使用本发明名改造后的大肠杆菌基因工程菌生产桧烯可以使得桧烯产量得到提升,在过表达两种细胞膜脂肪酸调节基因后,利用MEP和MEP+MVA途径的产量都有所提升,达到了原产量的200%左右。
附图说明
图1为过表达fabA基因的pHB1质粒图谱。
图2为过表达fabB基因的pHB2质粒图谱。
图3为过表达fabA+fabB基因的pHB3质粒图谱。
图4为E.coli BL21(DE3)在不同浓度桧烯胁迫下的生长曲线;图中A为E.coliBL21(DE3)过表达fabA基因;B为E.coli BL21(DE3)过表达了fabB基因;C为E.coli BL21(DE3)过表达了fabA+fabB基因;D为野生型E.coli BL21(DE3)的生长曲线。
图5为桧烯产量对比图;图中A为利用MEP途径生产桧烯,对照组和分别过表达了fabA、fabB、fabA和fabB基因的四株菌株的桧烯产量;B为利用MEP+MVA途径生产桧烯,对照组和分别过表达了fabA、fabB、fabA和fabB基因的四株菌株的桧烯产量。
具体实施方式
下面结合附图对本发明的较佳实施例进行详细阐述,以使本发明的优点和特征能更易于被本领域技术人员理解,从而对本发明的保护范围做出更为清楚明确的界定。

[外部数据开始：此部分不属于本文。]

(** ** Without a path *)

(** X14: once the path is set to the empty string with [set_rclone_path],
    none of the bounded operations runs anything: [get_version],
    [list_remotes], [get_remote_details], [delete_remote] and
    [check_files] all return at once, with the error that the path is not
    configured ([list_remotes] with the empty list), and leave the runner
    as it is. *)
Theorem unconfigured_runs_nothing os remote_name path options self :
  let cleared := (set_rclone_path "" self).2 in
  get_version os cleared =
    (Return "Error: Ruta de rclone no configurada", cleared) /\
  list_remotes os cleared = (Return [], cleared) /\
  get_remote_details os remote_name cleared =
    (Return "Error: Ruta de rclone no configurada", cleared) /\
  delete_remote os remote_name cleared =
    (Return (Status false "Ruta de rclone no configurada"), cleared) /\
  check_files os path options cleared =
    (Return (Captured false "Ruta de rclone no configurada" "" ""), cleared).
Proof.
  cbv zeta. unfold get_version, list_remotes, get_remote_details, delete_remote,
    check_files, try_except, bind.
  by rewrite !run_command_eq.
Qed.
(** * uv-robot: the robot controller of [backend/server.py]

    A shallow embedding of the in-memory robot state, the WebSocket
    connection manager, the command handler [send_robot_command] and the
    simulation loop [robot_simulation], followed by the properties of the
    specification that are settled against them.

    Conventions of the embedding.
    - The module-level singletons [robot_state], [manager] and the Mongo
      collection [db.cleaning_logs] form one explicit [World] that every
      coroutine threads through a state-and-exception monad.  A raised
      exception keeps every assignment made before it (Python has no
      rollback).
    - What a coroutine reads from outside the program (the clock, the random
      draw, the uuid, whether the database accepts a write, whether a socket
      accepts a frame) is an explicit [Env] argument.
    - Granularity: a coroutine suspends at the two [asyncio.sleep] calls of
      the loop and at the two [await db.cleaning_logs.insert_one], and the
      process model lets any other coroutine be served there.  A call of
      [manager.broadcast], with its awaits on the sockets, is taken as one
      step of the coroutine that makes it. *)

From Stdlib Require Import ZArith List String Ascii Bool Lia.
From Stdlib Require Import Sorting.Permutation Sorting.Sorted.
Import ListNotations.

Open Scope string_scope.
Open Scope list_scope.
Open Scope Z_scope.

(** ** Data model *)

(** [datetime] values are counted in microseconds, the resolution of
    Python's [datetime]. *)
Definition datetime := Z.

(** [robot_state.status]: the five string constants the program assigns. *)
Inductive Status : Type :=
| idle | mopping | spraying | uv_disinfecting | paused.

Definition Status_eqb (a b : Status) : bool :=
  match a, b with
  | idle, idle | mopping, mopping | spraying, spraying
  | uv_disinfecting, uv_disinfecting | paused, paused => true
  | _, _ => false
  end.

Module PauseReason.
(** [robot_state.pause_reason], when it is not [None]. *)
Inductive t : Type := obstacle_detected | user_request.
End PauseReason.

(** [class RobotState].  The attribute [connected_clients] is never read or
    written after [__init__] and is left out. *)
Record RobotState : Type := mkRobotState {
  status : Status;
  progress : Z;
  is_cleaning : bool;
  obstacle_detected : bool;
  start_time : option datetime;
  current_mode : option string;
  pause_reason : option PauseReason.t
}.

(** [RobotState.__init__] *)
Definition RobotState_init : RobotState :=
  {| status := idle; progress := 0; is_cleaning := false;
     obstacle_detected := false; start_time := None; current_mode := None;
     pause_reason := None |}.
Lemma obj_wf_del {V} (k : string) (o : jsobj V) : obj_wf o -> obj_wf (obj_del k o).
Proof.
  unfold obj_wf. induction o as [|[k' v'] o IH]; simpl; intros Hnd; [constructor|].
  inversion Hnd as [|? ? Hnin Hnd']; subst.
  destruct (String.eqb k k'); simpl; [apply IH, Hnd'|].
  constructor; [|apply IH, Hnd']. intros Hin. apply Hnin, (obj_keys_del k), Hin.
Qed.

Lemma obj_wf_spread {V} (base over : jsobj V) : obj_wf base -> obj_wf (obj_spread base over).
Proof.
  unfold obj_spread. intros Hb. apply fold_left_invariant; [|exact Hb].
  intros acc kv _ H. apply obj_wf_set, H.
Qed.

#[export] Hint Resolve obj_wf_set obj_wf_del obj_wf_spread : chart.
(* ===== verification/Bucketer.v ===== *)
(** * The bar bucketer

    The [rows.forEach] accumulator loops that fold upstream rows into bars:
    - the kline loop of DataFeed.getBars (datafeed.ts 176-217), repeated
      verbatim in fetchChartData's kline branch (TVChart.tsx 112-139);
    - the birdeye loop of fetchChartData (TVChart.tsx 66-98), which also
      filters rows to [from <= unixTime < to], scales prices by a
      multiplier and sums volumes;
    - the one-bar clamp of getBars (datafeed.ts 218-221).

    Both loops keep one [currentBar]; a row whose bucket compares to the
    open bar in the loop's direction pushes the open bar and opens a new
    one, any other row is folded into the open bar.  Section [Accumulate]
    states that loop once, over the variant's guard, key, closing test,
    opening and folding functions; [kline_bars] and [birdeye_bars] are its
    two instances.  Section [AccumulateFacts] proves the loop's invariants
    once (the chain of bar times, properties kept by opening and folding,
    the provenance of bar times); modules [Kline] and [Birdeye] hold the
    properties of the two variants.  [kline_ref] is the reference
    specification of the kline variant on input in the feed's native
    (newest-first) order: one bar per maximal run of rows of one bucket. *)

From Stdlib Require Import ZArith QArith Qminmax List Lia Lqa Bool.
From Stdlib Require Import String.
From Equations Require Import Equations.
From S2P Require Import Prelude Bars Resolution.
Import ListNotations.
Open Scope list_scope.

(** The loop state: the bars pushed so far and the open bar. *)
Record acc := mkAcc {
  bars : list LightweightBar;
  currentBar : option LightweightBar
}.

Definition acc_list (a : acc) : list LightweightBar :=
  bars a ++ opt_list (currentBar a).

Module Accumulate.
Section Accumulate.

以下实施例中,菌株E.coli BL21(DE3)和E.coli DH-5α购买自Invitrogen公司。其中限制性内切酶和T4DNA连接酶是从Takara试剂公司购买的。rTaq DNA聚合酶是从Takara购买的。用Bio-Rad的rTaqDNA聚合酶进行PCR。寡核苷酸引物购自北京基因组研究所(BGI)。纯化、凝胶回收等试剂盒均购自欧米伽试剂公司。饱和脂肪酸合酶(fabA)基因来源于大肠杆菌(K-12系列),GenBank序列登录号为ABJ00363.1。鉴于E.coli BL21(DE3)是K-12系列诱变种,其基因组保持有较高的同源性,NCBI中没有对应E.coli BL21(DE3)单独的基因库。所以fabA、fabB两组基因设计引物时使用的E.coli K-12系列的引物,并且它们翻译出来的蛋白质保持一级结构一致。因此,K-12系列基因组是作为研究E.coli BL21(DE3)的一种工具,用来设计引物和蛋白质序列查询。本实验真正的目的是利用和改造E.coli BL21(DE3)菌株。
实施例1
本实施例提供了一种具有桧烯高耐受能力的大肠杆菌基因工程菌,该基因工程菌是以大肠杆菌为宿主细胞,在大肠杆菌中过表达不饱和脂肪酸合成酶基因fabA和不饱和脂肪酸合成酶基因fabB;其中:所述不饱和脂肪酸合成酶基因fabA的GenBank序列登录号为ABJ00363.1;所述不饱和脂肪酸合成酶基因fabB的GenBank序列登录号为AVJ11102.1。该基因工程菌按照如下方法构建:
使用由BGI合成的一对引物fabA-F和fabA-R(具体核苷酸序列见表1和SEQ IDNO.1-2所示)和BL21(DE3)野生型的破壁菌液作为模板扩增,之后用Bam HI和HindⅢ限制性内切酶处理,具体步骤参照《分子克隆实验指南第三版》,并使用纯化试剂盒纯化后用T4连接酶将其连接到同用Bam HI和HindⅢ克隆位点T7-启动子下的线性化载体pTrcHis-2B中,构建得到重组质粒pHB1。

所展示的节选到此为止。